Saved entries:
+++++

(** * The async-flow simulation engine

    A shallow embedding of the simulation core (class [Simulation]) and of
    the types it works on ([Request], [Replica], [SimulationConfig],
    [Metrics], [SimulationState]), followed by the properties of the engine.
    Of the renderer the embedding has the walk over the requests that
    counts the finished ones and the placement of the replica sprites; of
    the narrator, the choice of the request it narrates, the fields
    [update] writes and the queue position it shows; the texts of the
    narrator are parameters.

    Conventions of the embedding.
    - JavaScript numbers that carry time, positions and opacity are exact
      rationals ([Q]); counts and replica bounds are integers ([Z]); array
      lengths and identity counters are naturals.
    - Objects held in [state.requests] and [state.replicas] are mutated in
      place by the engine.  A reference to such an object is its index in
      the array, and a mutation is an update of the array at that index.
    - A request id [req-N] is represented by the counter value [N].
    - The fields [y], [targetY] and [scale] of a request are written by the
      engine and read only by the renderer: they are left out.  The fields
      [x], [targetX] and [alpha] drive state transitions and are kept.
    - [Math.sin] is a parameter of the development. *)

From Stdlib Require Import QArith Qminmax Qabs Qround Lqa.
From Stdlib Require Strings.String.
From stdpp Require Import base list sorting.

Local Open Scope Q_scope.
Set Warnings "-clear-no-such-hyp".

(** ** Numbers *)

Definition Qltb (a b : Q) : bool := negb (Qle_bool b a).
Definition Qleb (a b : Q) : bool := Qle_bool a b.
Definition QofNat (n : nat) : Q := inject_Z (Z.of_nat n).

(** A number as it is stored in a field: the fraction in lowest terms. *)
Definition num (q : Q) : Q := Qred q.

(** [a || 0] on an optional number. *)
Definition orZero (a : option Q) : Q := default 0 a.

(** Truthiness of an optional number: defined and not zero. *)
Definition truthy (a : option Q) : bool :=
  match a with
  | Some q => negb (Qeq_bool q 0)
  | None => false
  end.

(** ** types.ts *)

Inductive RequestState :=
  | entering | validating | queued | waiting_for_model | processing
  | delivering | completed | failed | expired | rate_limited | exiting.

(** The declared type has four states; [reconcileReplicas] and
    [updateReplica] also use a fifth, [stopping], for a replica that is
    draining before it stops. *)
Inductive ReplicaState := stopped | starting | ready | busy | stopping.

#[global] Instance RequestState_eq_dec : EqDecision RequestState.
Proof. solve_decision. Defined.

#[global] Instance ReplicaState_eq_dec : EqDecision ReplicaState.
Proof. solve_decision. Defined.

Record Request := mkRequest {
  req_id : nat;
  req_state : RequestState;
  priority : Z;
  createdAt : Q;
  queuedAt : option Q;
  processorPickedAt : option Q;
  processStartedAt : option Q;
  completedAt : option Q;
  assignedReplica : option nat;
  x : Q;
  targetX : Q;
  alpha : Q
}.

Record Replica := mkReplica {
  rep_id : nat;
  rep_state : ReplicaState;
  startingAt : option Q;
  stoppingAt : option Q;
  currentRequestIds : list nat
}.

Record SimulationConfig := mkConfig {
  modelProcessingTimeMs : Q;
  coldStartTimeMs : Q;
  predictConcurrency : Z;
  minReplicas : Z;
  maxReplicas : Z;
  concurrencyTarget : Z;
  scaleDownDelayMs : Q;
  autoscalingWindowMs : Q;
  maxQueueSize : Z;
  maxTimeInQueueMs : Q;
  webhookTimeMs : Q
}.

Record Metrics := mkMetrics {
  m_queued : nat;
  m_processing : nat;
  m_completed : nat;
  m_failed : nat;
  m_expired : nat;
  m_replicas : nat;
  m_readyReplicas : nat
}.

(** [SimulationState] together with the private fields of [Simulation]. *)
Record Simulation := mkSimulation {
  state_tick : Q;
  requests : list Request;
  replicas : list Replica;
  metrics : Metrics;
  config : SimulationConfig;
  targetReplicas : Z;
  speed : Q;
  paused : bool;
  nextId : nat;
  nextReplicaId : nat;
  lastActivityTick : Q;
  roundRobinIndex : nat
}.

(** [Partial<SimulationConfig>] *)
Record PartialConfig := mkPartial {
  p_modelProcessingTimeMs : option Q;
  p_coldStartTimeMs : option Q;
  p_predictConcurrency : option Z;
  p_minReplicas : option Z;
  p_maxReplicas : option Z;
  p_concurrencyTarget : option Z;
  p_scaleDownDelayMs : option Q;
  p_autoscalingWindowMs : option Q;
  p_maxQueueSize : option Z;
  p_maxTimeInQueueMs : option Q;
  p_webhookTimeMs : option Q
}.

(** ** Field updates *)

Definition with_req_state (v : RequestState) (r : Request) : Request :=
  mkRequest (req_id r) v (priority r) (createdAt r) (queuedAt r)
    (processorPickedAt r) (processStartedAt r) (completedAt r)
    (assignedReplica r) (x r) (targetX r) (alpha r).

Definition with_queuedAt (v : option Q) (r : Request) : Request :=
  mkRequest (req_id r) (req_state r) (priority r) (createdAt r) v
    (processorPickedAt r) (processStartedAt r) (completedAt r)
    (assignedReplica r) (x r) (targetX r) (alpha r).

Definition with_processorPickedAt (v : option Q) (r : Request) : Request :=
  mkRequest (req_id r) (req_state r) (priority r) (createdAt r) (queuedAt r)
    v (processStartedAt r) (completedAt r)
    (assignedReplica r) (x r) (targetX r) (alpha r).

Definition with_processStartedAt (v : option Q) (r : Request) : Request :=
  mkRequest (req_id r) (req_state r) (priority r) (createdAt r) (queuedAt r)
    (processorPickedAt r) v (completedAt r)
    (assignedReplica r) (x r) (targetX r) (alpha r).

Definition with_completedAt (v : option Q) (r : Request) : Request :=
  mkRequest (req_id r) (req_state r) (priority r) (createdAt r) (queuedAt r)
    (processorPickedAt r) (processStartedAt r) v
    (assignedReplica r) (x r) (targetX r) (alpha r).

Definition with_assignedReplica (v : option nat) (r : Request) : Request :=
  mkRequest (req_id r) (req_state r) (priority r) (createdAt r) (queuedAt r)
    (processorPickedAt r) (processStartedAt r) (completedAt r)
    v (x r) (targetX r) (alpha r).

Definition with_x (v : Q) (r : Request) : Request :=
  mkRequest (req_id r) (req_state r) (priority r) (createdAt r) (queuedAt r)
    (processorPickedAt r) (processStartedAt r) (completedAt r)
    (assignedReplica r) v (targetX r) (alpha r).

Definition with_targetX (v : Q) (r : Request) : Request :=
  mkRequest (req_id r) (req_state r) (priority r) (createdAt r) (queuedAt r)
    (processorPickedAt r) (processStartedAt r) (completedAt r)
    (assignedReplica r) (x r) v (alpha r).

Definition with_alpha (v : Q) (r : Request) : Request :=
  mkRequest (req_id r) (req_state r) (priority r) (createdAt r) (queuedAt r)
    (processorPickedAt r) (processStartedAt r) (completedAt r)
    (assignedReplica r) (x r) (targetX r) v.

Definition with_rep_state (v : ReplicaState) (p : Replica) : Replica :=
  mkReplica (rep_id p) v (startingAt p) (stoppingAt p) (currentRequestIds p).

Definition with_startingAt (v : option Q) (p : Replica) : Replica :=
  mkReplica (rep_id p) (rep_state p) v (stoppingAt p) (currentRequestIds p).

Definition with_stoppingAt (v : option Q) (p : Replica) : Replica :=
  mkReplica (rep_id p) (rep_state p) (startingAt p) v (currentRequestIds p).

Definition with_currentRequestIds (v : list nat) (p : Replica) : Replica :=
  mkReplica (rep_id p) (rep_state p) (startingAt p) (stoppingAt p) v.

Definition set_tick (v : Q) (s : Simulation) : Simulation :=
  mkSimulation v (requests s) (replicas s) (metrics s) (config s)
    (targetReplicas s) (speed s) (paused s) (nextId s) (nextReplicaId s)
    (lastActivityTick s) (roundRobinIndex s).

Definition set_requests (v : list Request) (s : Simulation) : Simulation :=
  mkSimulation (state_tick s) v (replicas s) (metrics s) (config s)
    (targetReplicas s) (speed s) (paused s) (nextId s) (nextReplicaId s)
    (lastActivityTick s) (roundRobinIndex s).

Definition set_replicas (v : list Replica) (s : Simulation) : Simulation :=
  mkSimulation (state_tick s) (requests s) v (metrics s) (config s)
    (targetReplicas s) (speed s) (paused s) (nextId s) (nextReplicaId s)
    (lastActivityTick s) (roundRobinIndex s).

Definition set_metrics (v : Metrics) (s : Simulation) : Simulation :=
  mkSimulation (state_tick s) (requests s) (replicas s) v (config s)
    (targetReplicas s) (speed s) (paused s) (nextId s) (nextReplicaId s)
    (lastActivityTick s) (roundRobinIndex s).

Definition set_config (v : SimulationConfig) (s : Simulation) : Simulation :=
  mkSimulation (state_tick s) (requests s) (replicas s) (metrics s) v
    (targetReplicas s) (speed s) (paused s) (nextId s) (nextReplicaId s)
    (lastActivityTick s) (roundRobinIndex s).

+++++

PROBLEM DETAILS:
Exact copies of the lines from the start of the data up to the line holding "engine and read", both included, are all that is needed.

WRITTEN SOLUTION:
(** * The async-flow simulation engine

    A shallow embedding of the simulation core (class [Simulation]) and of
    the types it works on ([Request], [Replica], [SimulationConfig],
    [Metrics], [SimulationState]), followed by the properties of the engine.
    Of the renderer the embedding has the walk over the requests that
    counts the finished ones and the placement of the replica sprites; of
    the narrator, the choice of the request it narrates, the fields
    [update] writes and the queue position it shows; the texts of the
    narrator are parameters.

    Conventions of the embedding.
    - JavaScript numbers that carry time, positions and opacity are exact
      rationals ([Q]); counts and replica bounds are integers ([Z]); array
      lengths and identity counters are naturals.
    - Objects held in [state.requests] and [state.replicas] are mutated in
      place by the engine.  A reference to such an object is its index in
      the array, and a mutation is an update of the array at that index.
    - A request id [req-N] is represented by the counter value [N].
    - The fields [y], [targetY] and [scale] of a request are written by the
      engine and read only by the renderer: they are left out.  The fields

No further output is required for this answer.